There will be more pics to follow. Please let me know what you think, this was the hardest slingshot I have ever made.








View attachment 19667


----------



## tomshot123 (Mar 31, 2012)

Looks amazing! I still dream about using that stuff!








Tom


----------



## newconvert (Dec 12, 2011)

i see what you did there Andy, nice! a real beauty indeed.

are you going to do a pure lignum version? looks like you used gorilla glue? be carefull still i did also even where i pinned mine. it still separated with just a tiny dropsy, did you do internal pinning?


----------



## akmslingshots (Mar 2, 2012)

newconvert said:


> are you going to do a pure lignum version? looks like you used gorilla glue? be carefull still i did also even where i pinned mine. it still separated with just a tiny dropsy, did you do internal pinning?


hmm... a pure lignum version....

You are a bad man Mark, stop giving me these ideas

It was glued with Titebond Polyeurathane to the absolute best of my abilities. time will tell if it holds, just wait till you see it finished. mindblowing.

I did not internally pin it but fixed the 3 pins that are there while the glue was still expanding so will hopefully get a bit extra 'grab'. Keep your eye open for the video log of making it, will do it in 3 parts i think


----------



## newconvert (Dec 12, 2011)

well my brother , best of luck!, the finish at high sand and polish looks great i know! but yup a special edition lignum "bulet proof? yeah buddy!

isnt lignum fun to work with........... unlike ny other wood i have experienced!


----------



## akmslingshots (Mar 2, 2012)

All glued edges were matched at a 25 degree angle, just as a test for myself.

The core is made up of Padauk with an end grain piece of Zebrano and a green spacer.

The main body is Black Palm and Lignum Vitae (butterfly'd) with a Knotted Curly Etimoe spacer.

There is three 4mm Brass pins in the main body.


----------



## harson (Oct 21, 2011)

Wow that is cooooooool,
is it true that stuff sinks in water because it is so dense ?


----------



## akmslingshots (Mar 2, 2012)

harson said:


> Wow that is cooooooool,
> is it true that stuff sinks in water because it is so dense ?


it certainly is, there is a couple more dense woods that also sink. This is heavy sling


----------



## Jaxter (Jan 23, 2012)

that is an awesome slingshot!


----------



## newconvert (Dec 12, 2011)

so andy? how dod you finish it? i found oils were repeled, and polys kinda got splotchy, so i just did the super glue it worked like a charm.


----------



## akmslingshots (Mar 2, 2012)

Basically, rubbed it over and over again with white spirits, in between spurts of sanding using micromesh up to 600 grit. then rubbed it some more until all the green ooze (you'll know exactly what I mean







) had disappeared.

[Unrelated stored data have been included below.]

(** * Aqueduct: webhook intake and queue drain

    A shallow embedding of the event intake-and-drain pipeline:

    - [src/lib/notion.ts]: signature helpers, upstream client, rate limiter;
    - [src/lib/verificationToken.ts]: the one-time verification token channel;
    - [src/app/api/admin/notion/verification-token/route.ts]: the admin route;
    - the webhook route ([POST]): verification handshake, signature check,
      dedup, enqueue;
    - [scripts/events-queue-worker.mjs]: the queue drain worker.

    JavaScript strings are sequences of UTF-16 code units, so they are lists of
    [N] here: [length], [slice] and [trim] then count what the source counts.

    The upstream store, the Redis service and the rate-limit counter are not
    code of the repository. They are modelled as explicit state ([World]), as
    far as the calls of the source reach them: the store filters, sorts, pages,
    creates and patches rows; Redis holds strings with an expiry time; the
    counter answers as a given list says. Which fetches fail is an input too.
    Computations pass the world along and may throw. *)

From Stdlib Require Import ZArith NArith Lia String Ascii List.
From Stdlib Require QArith Qround.
From stdpp Require Import base option list gmap pretty.

Local Open Scope N_scope.

(* ===================================================================== *)
(** ** JavaScript values *)
(* ===================================================================== *)

Module JS.

(** A JavaScript string: its UTF-16 code units. *)
Abbreviation jsstring := (list N).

Hung it using wire through the lanyard hole and blasted it with a super fine but very even coat of good quality Lacquer. My thinking was that this stuff dries in minutes so should trap any oils inside and dry fast. I'm contemplating trying a Poly spray over the Lacquer to gloss it up even more, or I might cut it back and beeswax it. My only concern sanding/buffing or any kind of rubbing is if I go through the finish, oils are gonna be almost ready to explode through any tiny bit I rub too hard.

It may end up a cloudy green blob by the morning yet lol


----------



## Bob Fionda (Apr 6, 2011)

Andy, your work looks like a masterpiece. Great work, Bravo!


----------



## akmslingshots (Mar 2, 2012)

Bob Fionda said:


> Andy, your work looks like a masterpiece. Great work, Bravo!


Thank you Bob, this one required much thought to get the 25 degree angles correct


----------



## newconvert (Dec 12, 2011)

akmslingshots said:


> Basically, rubbed it over and over again with white spirits, in between spurts of sanding using micromesh up to 600 grit. then rubbed it some more until all the green ooze (you'll know exactly what I mean
> 
> 
> 
> ...


you are right, they will look for the oxygen source, as i sanded mine i had to continually clean it off the resins just kept accumulating, i thought it was cool, since i dont have as many options as you i just went for what i knew to be fastest CA, it worked and i was relieved, even than i put the glue on over the whole thing to ensure it lost its ability to breath which made a bit mess to juggle back and forth as the CA dried, i looked like a clown walking around bouncing the ss from hand to hand trying to not have it stick to my nitril gloves. you da man andy!


----------



## strikewzen (Jun 18, 2010)

i think the positioning of the 3 pins and the strip gives it a modern fashion accent that really displays your artistic touch

it's kind of a "diesel & gucci" mix, hard to describe lol

and i was debating with pop shot about your carved akm logo, i think it's excellent lol

if you spend 8 hours on a slingshot my hats off to you sir.. and that's with the proper tools and experience. it would take the rest of us mortals forever if one even dared to attempt.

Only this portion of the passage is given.